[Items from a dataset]
(** * ECU simulator (MegaSquirt simplified dash): codec, scheduler,
      transports and transmission loop

    Shallow embedding of
      - [dbc_codec.py]   (raw limits, raw/physical conversion, safe encoding),
      - [dbc_loader.py]  (the layout gate [assert_expected_layout]),
      - [scheduler.py]   (fixed-rate scheduler on a monotonic clock),
      - [telemetry.py]   (the rate-limited telemetry writer),
      - [transport.py]   (the three transport classes: open, send and close),
      - [can_bus.py]     (the bus object the runner holds),
      - [scenarios.py], [ms_signals.py] (the pull scenario, the MAP bounds,
        the signal lists),
      - [bitrate.py], [cli_runner.py]  (the settings check, payload building
        and the per-tick send / reopen loop).

    Conventions of the embedding.
      - A Python [int] is a [Z].
      - A Python [float] is a [pyfloat]: an exact rational when finite, or
        one of the three non-finite values.  Arithmetic on finite values is
        exact: the rounding of binary64, and its overflow to an infinity,
        are not part of this model.
      - A Python [dict] keyed by strings is a [gmap string _].
      - A call that may raise returns a [result]; the exceptions caught by
        an [except Exception] clause are the inhabitants of [exn].
      - Calls into the environment (the CAN link, the serial port, the
        clock, the stop flag, cantools' [Message.encode]) take their outcome
        as an argument. *)

From Stdlib Require Import ZArith QArith Qround Qabs Qminmax Lia Lra Psatz.
From Stdlib.Strings Require Import Ascii String Byte.
From Stdlib Require Import Sorted.
From stdpp Require Import base gmap strings list.

(** ** Python values *)

Module Py.

Inductive exn : Type :=
| ValueError
| TypeError
| ZeroDivisionError
| OverflowError
| RuntimeError
| CanError
| LibusbError
| SerialException
| EncodeError
| OSError.

Inductive result (A : Type) : Type :=
| Ok (a : A)
| Raise (e : exn).

Arguments Ok {A} a.
Arguments Raise {A} e.

(** Sequencing: an exception of the first call skips the rest. *)
#[export] Instance result_bind : MBind result := fun A B k r =>
  match r with
  | Ok a => k a
  | Raise e => Raise e
  end.

Definition raises {A : Type} (r : result A) : bool :=
  match r with
  | Ok _ => false
  | Raise _ => true
  end.

(** [float] values. *)
Inductive pyfloat : Type :=
| Finite (q : Q)
| PosInf
| NegInf
| NaN.

(** An object handed in where a number is expected ([Dict[str, Any]]):
    either something [float()] converts, together with the float it
    converts to, or something for which [float()] raises. *)
Inductive pyobj : Type :=
| Num (f : pyfloat)
| NotNum (repr : string).

(** [float(obj)] *)
Definition py_float (o : pyobj) : result pyfloat :=
  match o with
  | Num f => Ok f
  | NotNum _ => Raise ValueError
  end.

(** [math.isfinite] *)
Definition isfinite (f : pyfloat) : bool :=
  match f with
  | Finite _ => true
  | _ => false
  end.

** Exercise requirements **
Would you transcribe the entries above exactly as they appear?

** Response **
(** * ECU simulator (MegaSquirt simplified dash): codec, scheduler,
      transports and transmission loop

    Shallow embedding of
      - [dbc_codec.py]   (raw limits, raw/physical conversion, safe encoding),
      - [dbc_loader.py]  (the layout gate [assert_expected_layout]),
      - [scheduler.py]   (fixed-rate scheduler on a monotonic clock),
      - [telemetry.py]   (the rate-limited telemetry writer),
      - [transport.py]   (the three transport classes: open, send and close),
      - [can_bus.py]     (the bus object the runner holds),
      - [scenarios.py], [ms_signals.py] (the pull scenario, the MAP bounds,
        the signal lists),
      - [bitrate.py], [cli_runner.py]  (the settings check, payload building
        and the per-tick send / reopen loop).

    Conventions of the embedding.
      - A Python [int] is a [Z].
      - A Python [float] is a [pyfloat]: an exact rational when finite, or
        one of the three non-finite values.  Arithmetic on finite values is
        exact: the rounding of binary64, and its overflow to an infinity,
        are not part of this model.
      - A Python [dict] keyed by strings is a [gmap string _].
      - A call that may raise returns a [result]; the exceptions caught by
        an [except Exception] clause are the inhabitants of [exn].
      - Calls into the environment (the CAN link, the serial port, the
        clock, the stop flag, cantools' [Message.encode]) take their outcome
        as an argument. *)

From Stdlib Require Import ZArith QArith Qround Qabs Qminmax Lia Lra Psatz.
From Stdlib.Strings Require Import Ascii String Byte.
From Stdlib Require Import Sorted.
From stdpp Require Import base gmap strings list.

(** ** Python values *)

Module Py.

Inductive exn : Type :=
| ValueError
| TypeError
| ZeroDivisionError
| OverflowError
| RuntimeError
| CanError
| LibusbError
| SerialException
| EncodeError
| OSError.

Inductive result (A : Type) : Type :=
| Ok (a : A)
| Raise (e : exn).

Arguments Ok {A} a.
Arguments Raise {A} e.

(** Sequencing: an exception of the first call skips the rest. *)
#[export] Instance result_bind : MBind result := fun A B k r =>
  match r with
  | Ok a => k a
  | Raise e => Raise e
  end.

Definition raises {A : Type} (r : result A) : bool :=
  match r with
  | Ok _ => false
  | Raise _ => true
  end.

(** [float] values. *)
Inductive pyfloat : Type :=
| Finite (q : Q)
| PosInf
| NegInf
| NaN.

(** An object handed in where a number is expected ([Dict[str, Any]]):
    either something [float()] converts, together with the float it
    converts to, or something for which [float()] raises. *)
Inductive pyobj : Type :=
| Num (f : pyfloat)
| NotNum (repr : string).

(** [float(obj)] *)
Definition py_float (o : pyobj) : result pyfloat :=
  match o with
  | Num f => Ok f
  | NotNum _ => Raise ValueError
  end.

(** [math.isfinite] *)
Definition isfinite (f : pyfloat) : bool :=
  match f with
  | Finite _ => true
  | _ => false
  end.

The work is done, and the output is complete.